Aim of the task: Look below for the lines from the one with "Theorem get_reading_total (st" to the one with "data_cache_count st ->", and copy exactly those lines, both ends included.

Source records:

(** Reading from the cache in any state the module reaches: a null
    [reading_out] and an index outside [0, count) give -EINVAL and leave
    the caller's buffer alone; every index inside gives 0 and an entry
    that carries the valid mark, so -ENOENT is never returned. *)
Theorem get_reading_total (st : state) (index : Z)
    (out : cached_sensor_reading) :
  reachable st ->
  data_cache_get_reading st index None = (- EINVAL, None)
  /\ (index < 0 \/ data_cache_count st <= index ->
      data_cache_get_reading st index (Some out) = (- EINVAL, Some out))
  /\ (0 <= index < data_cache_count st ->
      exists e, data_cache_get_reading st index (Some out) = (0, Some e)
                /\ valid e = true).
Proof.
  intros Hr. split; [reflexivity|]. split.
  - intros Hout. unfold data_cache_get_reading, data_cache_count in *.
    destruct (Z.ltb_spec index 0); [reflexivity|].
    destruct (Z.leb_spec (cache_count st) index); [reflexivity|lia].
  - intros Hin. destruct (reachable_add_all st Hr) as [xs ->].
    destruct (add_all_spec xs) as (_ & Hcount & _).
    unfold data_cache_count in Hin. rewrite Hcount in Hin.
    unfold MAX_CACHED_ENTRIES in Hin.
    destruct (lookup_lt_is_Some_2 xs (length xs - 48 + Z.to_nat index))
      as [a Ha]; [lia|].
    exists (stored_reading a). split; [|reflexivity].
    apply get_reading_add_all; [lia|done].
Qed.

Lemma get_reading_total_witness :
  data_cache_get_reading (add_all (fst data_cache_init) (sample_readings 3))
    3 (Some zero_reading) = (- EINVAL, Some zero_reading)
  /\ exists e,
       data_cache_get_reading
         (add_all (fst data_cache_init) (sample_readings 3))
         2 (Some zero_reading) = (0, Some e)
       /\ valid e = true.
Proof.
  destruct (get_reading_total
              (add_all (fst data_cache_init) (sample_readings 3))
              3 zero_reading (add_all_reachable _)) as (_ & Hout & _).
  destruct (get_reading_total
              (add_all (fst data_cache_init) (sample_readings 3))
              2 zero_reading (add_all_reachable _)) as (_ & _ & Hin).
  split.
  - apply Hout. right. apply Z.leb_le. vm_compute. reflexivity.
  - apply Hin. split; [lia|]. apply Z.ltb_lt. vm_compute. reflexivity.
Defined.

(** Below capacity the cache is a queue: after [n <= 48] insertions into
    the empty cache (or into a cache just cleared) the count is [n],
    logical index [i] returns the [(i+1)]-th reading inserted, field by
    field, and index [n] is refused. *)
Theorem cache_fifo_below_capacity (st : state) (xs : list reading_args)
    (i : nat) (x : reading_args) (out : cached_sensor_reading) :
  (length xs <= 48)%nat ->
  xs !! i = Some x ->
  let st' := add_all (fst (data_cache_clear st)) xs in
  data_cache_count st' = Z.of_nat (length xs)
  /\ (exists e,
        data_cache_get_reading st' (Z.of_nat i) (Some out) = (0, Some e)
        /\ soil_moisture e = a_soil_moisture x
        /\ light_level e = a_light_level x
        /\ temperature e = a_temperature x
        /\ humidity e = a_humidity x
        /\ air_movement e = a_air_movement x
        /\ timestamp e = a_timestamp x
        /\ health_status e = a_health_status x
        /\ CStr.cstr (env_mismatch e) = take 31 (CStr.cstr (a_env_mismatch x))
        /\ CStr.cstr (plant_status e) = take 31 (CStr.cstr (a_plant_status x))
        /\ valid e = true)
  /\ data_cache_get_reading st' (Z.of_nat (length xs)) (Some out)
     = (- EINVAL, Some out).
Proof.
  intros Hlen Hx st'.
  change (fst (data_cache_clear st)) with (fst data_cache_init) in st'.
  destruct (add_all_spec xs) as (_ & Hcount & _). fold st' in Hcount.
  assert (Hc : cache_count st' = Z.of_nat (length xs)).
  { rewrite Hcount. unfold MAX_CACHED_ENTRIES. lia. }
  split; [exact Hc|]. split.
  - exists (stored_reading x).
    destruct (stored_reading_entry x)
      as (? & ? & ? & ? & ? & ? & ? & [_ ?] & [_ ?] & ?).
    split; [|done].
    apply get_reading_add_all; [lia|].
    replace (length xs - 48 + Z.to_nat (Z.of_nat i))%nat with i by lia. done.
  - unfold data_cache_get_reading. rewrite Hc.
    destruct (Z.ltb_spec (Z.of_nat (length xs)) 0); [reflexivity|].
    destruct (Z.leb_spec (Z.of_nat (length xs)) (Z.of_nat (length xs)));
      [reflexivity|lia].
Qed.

Response to this task:
Theorem get_reading_total (st : state) (index : Z)
    (out : cached_sensor_reading) :
  reachable st ->
  data_cache_get_reading st index None = (- EINVAL, None)
  /\ (index < 0 \/ data_cache_count st <= index ->
      data_cache_get_reading st index (Some out) = (- EINVAL, Some out))
  /\ (0 <= index < data_cache_count st ->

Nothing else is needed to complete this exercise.